---
title: "Introduction to CALMs"
output:
rmarkdown::html_vignette:
toc: true
toc_depth: 2
mathjax: default
vignette: >
%\VignetteIndexEntry{Introduction to CALMs}
%\VignetteEngine{knitr::rmarkdown}
%\VignetteEncoding{UTF-8}
---
```{r setup, include = FALSE}
knitr::opts_chunk$set(
collapse = TRUE,
comment = "",
eval = TRUE
)
```
## Introduction
One of the most basic analyses in social sciences is the ability to compare groups. However, this seemingly straightforward task is often complicated by two significant
challenges: ensuring group equivalence and assessing measurement invariance. If not adequately addressed, these challenges can lead to misleading conclusions
and undermine the validity of research findings. This application aims to make the process accessible by integrating
several advanced statistical techniques including:
- Propensity score analysis (group equivalence checking and propensity score matching)

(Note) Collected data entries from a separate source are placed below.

Lemma data_turn_progresses d : turn_progresses work (data_turn d).
Proof.
  intros b. unfold data_turn.
  destruct (poll_stream b) as [b' p] eqn:E. destruct (poll_stream_work _ _ _ E) as [Hs Hw].
  set (pull := match p with Ready _ => _ | Pending => _ end).
  assert (Hpull : match pull with
                  | (b', Pending) | (b', Ready None) => work b' < work b
                  | (b', Ready (Some _)) => work b' <= work b
                  end).
  { unfold pull. clear pull. destruct p as [[[chunk|e]|]|]; simpl; [|lia..].
    destruct (negb _); [unfold work in *; simpl; rewrite length_app; lia|].
    destruct (search_data chunk d); unfold work in *; simpl; rewrite ?length_app, ?length_drop; lia. }
  clearbody pull. destruct (negb _); [|done].
  destruct (search_data (buf b) d); [..|done]; unfold work; simpl; rewrite ?length_drop; lia.
Qed.

(** What one pass of the loop does to the bytes that remain. *)
Definition data_done (total : Z) (d s : bytes) (b : StreamBuffer) (o : data_outcome) : Prop :=
  match o with
  | Chunk c => c <> [] /\ exists s', s = c ++ s' /\ feeds total b s' /\ no_start d (length c) s
  | AtDelimiter c => exists s', s = c ++ d ++ s' /\ feeds total b s' /\ find_sub d s = Some (length c)
  | Failed _ => False
  | Ended => feeds total b s /\ find_sub d s = None
  end.

(** The four ways a turn uses a buffer [b] that feeds [s] and whose bytes it searched. *)
Lemma search_data_use total d s b :
  d <> [] -> feeds total b s ->
  match search_data (buf b) d with
  | Found index => data_done total d s (advance (length d) (advance index b)) (AtDelimiter (take index (buf b)))
  | Emit end_ => data_done total d s (advance end_ b) (Chunk (take end_ (buf b)))
  | KeepAll => find_sub d (buf b) = None
  end.
Proof.
  intros Hd Hf. destruct (feeds_prefix _ _ _ Hf) as [t Ht].
  pose proof (search_data_spec (buf b) d Hd) as Hs. destruct (search_data (buf b) d) as [i|e|].
  - pose proof (find_sub_bound _ _ _ Hs) as Hb. exists (drop (length d) (drop i s)).
    pose proof (find_sub_Some _ _ _ Hs) as (Heq & _).
    assert (Hi : length (take i (buf b)) = i) by (rewrite length_take; lia). split_and!.
    + rewrite Ht, drop_app_le by lia. rewrite (drop_app_le (drop i (buf b))) by (rewrite length_drop; lia).
      rewrite drop_drop. rewrite Heq at 1. by rewrite <- !app_assoc.
    + apply feeds_advance; [simpl; rewrite length_drop; lia|]. apply feeds_advance; [lia|done].
    + rewrite Hi, Ht. by apply find_sub_extend.
  - destruct Hs as (Hb & Hn & _). assert (He : length (take e (buf b)) = e) by (rewrite length_take; lia).
    split; [intros E0; rewrite E0 in He; simpl in He; lia|]. exists (drop e s). split_and!.
    + rewrite Ht, drop_app_le by lia. by rewrite app_assoc, take_drop.
    + apply feeds_advance; [lia|done].
    + rewrite He, Ht. apply Hn.
  - apply find_sub_None. intros j. apply starts_with_false_nil. rewrite length_drop. lia.
Qed.

Lemma data_turn_spec total d s b :
  d <> [] -> feeds total b s ->
  match data_turn d b with
  | (b', Pending) | (b', Ready None) => feeds total b' s
  | (b', Ready (Some o)) => data_done total d s b' o
  end.
Proof.
  intros Hd Hf. unfold data_turn. destruct (poll_stream b) as [b' p] eqn:Ep.
  destruct (poll_stream_work _ _ _ Ep) as [[Hb _ _] _].
  pose proof (poll_stream_feeds _ _ _ _ _ Hf Ep) as Hp.
  set (pull := match p with Ready _ => _ | Pending => _ end).
  assert (Hpull : find_sub d (buf b) = None ->
                  match pull with
                  | (b', Pending) | (b', Ready None) => feeds total b' s
                  | (b', Ready (Some o)) => data_done total d s b' o
                  end).
  { intros Hnone. unfold pull. clear pull. destruct p as [[[chunk|e]|]|]; [|done| |done].
    - destruct Hp as [_ Hf']. case_bool_decide as Hnil; [|done]. simpl.
      pose proof (search_data_use _ d _ _ Hd Hf') as Hu.
      assert (Hx : forall n, advance n (extend chunk b') = extend (drop n chunk) b').
      { intros n. unfold extend, advance, set_buf. simpl. by rewrite Hnil. }
      assert (Hx2 : forall i, advance (length d) (advance i (extend chunk b')) = set_buf (drop (i + length d) chunk) b').
      { intros n. rewrite Hx. unfold extend, advance, set_buf. simpl. rewrite Hnil. simpl. by rewrite drop_drop. }
      replace (buf (extend chunk b')) with chunk in Hu by (simpl; by rewrite Hnil).
      destruct (search_data chunk d); [by rewrite Hx2 in Hu|by rewrite Hx in Hu|done].
    - destruct Hp as [Hf' Hs]. split; [done|]. by rewrite Hs, Hb. }
  clearbody pull. case_bool_decide as Hnil; simpl.
  - apply Hpull. rewrite Hnil. by destruct d.
  - pose proof (search_data_use _ d _ _ Hd Hf) as Hu. destruct (search_data (buf b) d); [done|done|]. by apply Hpull.
Qed.

Lemma data_loop_spec total d s b :
  d <> [] -> feeds total b s ->
  match data_loop d b with
  | (b', Pending) => feeds total b' s
  | (b', Ready o) => data_done total d s b' o
  end.
Proof.
  intros Hd. apply (loop_inv work (data_turn d) (fun b => feeds total b s) (fun b => feeds total b s)
    (fun b o => data_done total d s b o) (data_turn_progresses d)).
  intros b'. by apply data_turn_spec.
Qed.

(** A chunk that is handed out uses up work, whatever the stream does. *)
Lemma data_turn_work d b b' o :
  data_turn d b = (b', Ready (Some o)) ->
  match o with Chunk _ => work b' < work b | AtDelimiter c => work b' + length c <= work b | _ => True end.
Proof.
  unfold data_turn. destruct (poll_stream b) as [b1 p] eqn:Ep.
  destruct (poll_stream_work _ _ _ Ep) as [[Hb _ _] Hw].
  set (pull := match p with Ready _ => _ | Pending => _ end).
  assert (Hpull : pull = (b', Ready (Some o)) ->
    match o with Chunk _ => work b' < work b | AtDelimiter c => work b' + length c <= work b | _ => True end).
  { unfold pull. clear pull. destruct p as [[[chunk|e]|]|]; [|by intros [= <- <-]..|done].
    case_bool_decide as Hnil; [|done]. simpl.
    destruct (search_data chunk d); intros [= <- <-]; unfold work in *; simpl;
      rewrite ?length_app, ?length_drop, ?length_take; lia. }
  clearbody pull. case_bool_decide as Hnil; simpl; [done|].
  assert (0 < length (buf b)) by (destruct (buf b); [done|simpl; lia]).
  destruct (search_data (buf b) d) as [i|e|] eqn:Es; [| |done]; intros [= <- <-]; unfold work; simpl;
    rewrite ?length_drop, ?length_take; [lia|].
  unfold search_data in Es. destruct (memmem_find _ _); [done|]. 
  destruct (_ <? length (buf b))%nat eqn:El in Es; [|done]. reflect_bools. simplify_eq. lia.
Qed.

Lemma data_loop_work d b b' p :
  data_loop d b = (b', p) ->
  match p with
  | Pending | Ready (Chunk _) => work b' < work b
  | Ready (AtDelimiter c) => work b' + length c <= work b
  | Ready _ => work b' <= work b
  end.
Proof.
  intros E. unfold data_loop in E. revert E.
  refine (loop_ind work (data_turn d) (fun _ => True) (fun b o => o = (b', p) ->
    match p with
    | Pending | Ready (Chunk _) => work b' < work b
    | Ready (AtDelimiter c) => work b' + length c <= work b
    | Ready _ => work b' <= work b
    end) (turn_decreasing work _ (data_turn_progresses d)) _ b I).
  intros s _. pose proof (data_turn_progresses d s) as Hp.
  destruct (data_turn d s) as [s' [[o|]|]] eqn:E.
  - apply data_turn_work in E. intros [= <- <-]. destruct o; done.
  - split; [done|]. intros [b1 p1] Hq E1. specialize (Hq E1). destruct p as [[]|]; lia.
  - by intros [= <- <-].
Qed.
End DataLemmas.

(** ** The data stream: lemmas *)

Definition part_work (p : PartDataStream) : nat := work (buffer p).

Section PartLemmas.
Context `{Memchr}.

Lemma part_poll_work p p' o :
  PartDataStream_poll_data p = (p', o) ->
  match o with Pending | Ready (Some (Ok _)) => part_work p' < part_work p | _ => True end.
Proof.
  unfold PartDataStream_poll_data, part_work. destruct (_ || _); [by intros [= <- <-]|].
  destruct (data_loop _ _) as [b [[c|c|e|]|]] eqn:E; apply data_loop_work in E; intros [= <- <-]; simpl; [done| |done..].
  case_bool_decide as Hc; [done|]. destruct c; [done|]. simpl in E. lia.
Qed.

(** The outcome of reading a data stream that has [s] left to parse. *)
Definition part_read (total : Z) (d s : bytes) (chunks : list bytes) (r : option Error) (p : PartDataStream) : Prop :=
  Forall (fun c => c <> []) chunks /\
  match find_sub d s with
  | Some i => r = None /\ concat chunks = take i s /\ done p = true /\
              feeds total (buffer p) (drop (i + length d) s)
  | None => r = Some IncompleteStreamPart /\ terminated p = true /\ exists tail, s = concat chunks ++ tail
  end.

Lemma part_read_cons total d c s chunks r p :
  c <> [] -> no_start d (length c) (c ++ s) -> part_read total d s chunks r p ->
  part_read total d (c ++ s) (c :: chunks) r p.
Proof.
  intros Hc Hn [Hf Hr]. split; [by constructor|]. rewrite (find_sub_skip d c s) by done.
  destruct (find_sub d s) as [i|]; simpl.
  - destruct Hr as (-> & Hcat & ? & ?). rewrite Hcat. split_and!; [done| |done|].
    + rewrite take_app_add. done.
    + rewrite <- Nat.add_assoc. by rewrite drop_app_add.
  - destruct Hr as (-> & ? & tail & ->). split_and!; [done..|]. exists tail. by rewrite app_assoc.
Qed.

Lemma part_read_correct total d s p :
  d <> [] -> delimiter_finder p = d -> done p = false -> terminated p = false -> feeds total (buffer p) s ->
  exists p' chunks r, drain part_work PartDataStream_poll_data p = ((p', chunks), Ready r) /\
                      part_read total d s chunks r p'.
Proof.
  intros Hd0 Hd Hdone Hterm Hf.
  destruct (drain_ind part_work PartDataStream_poll_data
    (fun p => delimiter_finder p = d /\ terminated p = false /\ (done p = false -> exists s, feeds total (buffer p) s))
    (fun p l r p1 => if done p then l = [] /\ r = None /\ p1 = p
                     else forall s, feeds total (buffer p) s -> part_read total d s l r p1)) with (s := p)
    as (p' & l & r & E & HQ); [by apply part_poll_work| |by eauto|].
  - clear dependent p. clear s. intros p (Hd & Ht & Hs). unfold PartDataStream_poll_data. rewrite Ht.
    destruct (done p) eqn:Edone; simpl; [done|]. destruct (Hs eq_refl) as [s0 Hf0].
    assert (Hspec : forall s, feeds total (buffer p) s -> _) by (intros s; apply (data_loop_spec total d s (buffer p) Hd0)).
    rewrite Hd. destruct (data_loop d (buffer p)) as [b [[c|c|e|]|]]; simpl.
    + split; [split_and!; [done..|]; intros _; destruct (Hspec _ Hf0) as (_ & s' & _ & ? & _); eauto|].
      intros l r p1 Hq s Hf. destruct (Hspec _ Hf) as (Hc & s' & -> & Hf' & Hn). apply part_read_cons; auto.
    + assert (Hlast : forall s, feeds total (buffer p) s -> part_read total d s (if c =? [] then [] else [c]) None (set_part b true false p)).
      { intros s Hf. destruct (Hspec _ Hf) as (s' & -> & Hf' & Hi). split.
        - case_bool_decide; repeat constructor; done.
        - rewrite Hi. rewrite drop_app_ge, take_app_length, Nat.add_comm, Nat.add_sub, drop_app_length by lia.
          split_and!; [done| |done|done]. case_bool_decide as Hc; [by rewrite Hc|]. simpl. by rewrite app_nil_r. }
      case_bool_decide as Hc.
      * intros s Hf. specialize (Hlast s Hf). done.
      * split; [done|]. intros l r p1 (-> & -> & ->) s Hf. by apply Hlast.
    + by destruct (Hspec _ Hf0).
    + intros s Hf. destruct (Hspec _ Hf) as (Hf' & Hi). split; [constructor|]. rewrite Hi. split_and!; [done..|]. by exists s.
    + split; [split_and!; [done..|]; intros _; exists s0; by apply Hspec|]. intros l r p1 Hq s Hf. apply Hq. by apply Hspec.
  - rewrite Hdone in HQ. exists p', l, r. auto.
Qed.
End PartLemmas.

(** ** The closing trailer: specification *)

Definition is_padding (c : byte) : bool := (c =? " "%byte) || (c =? x09).

(** What the strict stream makes of the bytes after the closing [--]: no error, or the error. *)
Fixpoint closing_line (t : bytes) : option Error :=
  match t with
  | [] => Some IncompleteStreamPart
  | c :: t' =>
      if is_padding c then closing_line t'
      else if c =? x0d then
        match t' with
        | [] => Some IncompleteStreamPart
        | c' :: t'' => if c' =? x0a then (if t'' =? [] then None else Some StreamPartNotLast) else Some InvalidFormat
        end
      else Some InvalidFormat
  end.

(** What it makes of the bytes after the delimiter. *)
Definition trailer_verdict (s : bytes) : option Error :=
  match s with
  | c :: c' :: t =>
      if (c =? "-"%byte) && (c' =? "-"%byte) then closing_line t
      else if (c =? x0d) || is_padding c then Some StreamPartNotLast else Some InvalidFormat
  | _ => Some IncompleteStreamPart
  end.

(** The bytes it accepts: [--], padding, and the final line end. *)
Lemma closing_line_ok t :
  closing_line t = None <-> exists pad, t = pad ++ [x0d; x0a] /\ forallb is_padding pad = true.
Proof.
  induction t as [|c t IH]; simpl.
  - split; [done|]. intros ([|] & ? & _); done.
  - destruct (is_padding c) eqn:Ec.
    + rewrite IH. split.
      * intros (pad & -> & Hp). exists (c :: pad). simpl. by rewrite Ec.
      * intros ([|c0 pad] & Heq & Hp); simplify_eq/=.
        exists pad. split; [done|]. by apply andb_true_iff in Hp as [_ ?].
    + assert (Hpad : forall pad, c :: t = pad ++ [x0d; x0a] -> forallb is_padding pad = true -> pad = []).
      { intros [|c0 pad] Heq Hp; [done|]. simplify_eq/=. by rewrite Ec in Hp. }
      split.
      * case_bool_decide as Hcr; [|done]. destruct t as [|c' t]; [done|].
        case_bool_decide as Hc'; [|done]. case_bool_decide as Ht; [|done]. intros _. exists []. by subst.
      * intros (pad & Heq & Hp). rewrite (Hpad _ Heq Hp) in Heq. by simplify_eq/=.
Qed.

- Measurement invariance tests (full and partial)
- Structural invariance tests (full and partial)
## Launching CALMs
You can launch the CALMs in one of two ways:
### 1. Web Access (No Installation Required)
Simply visit: [evaluent.shinyapps.io/CALMs](https://evaluent.shinyapps.io/CALMs)
No setup or installation is needed. The application runs directly in your browser.
### 2. Local Access (Installation Required)
#### A. Open R or RStudio
Make sure R or R studio is installed on your system. Open the application to begin.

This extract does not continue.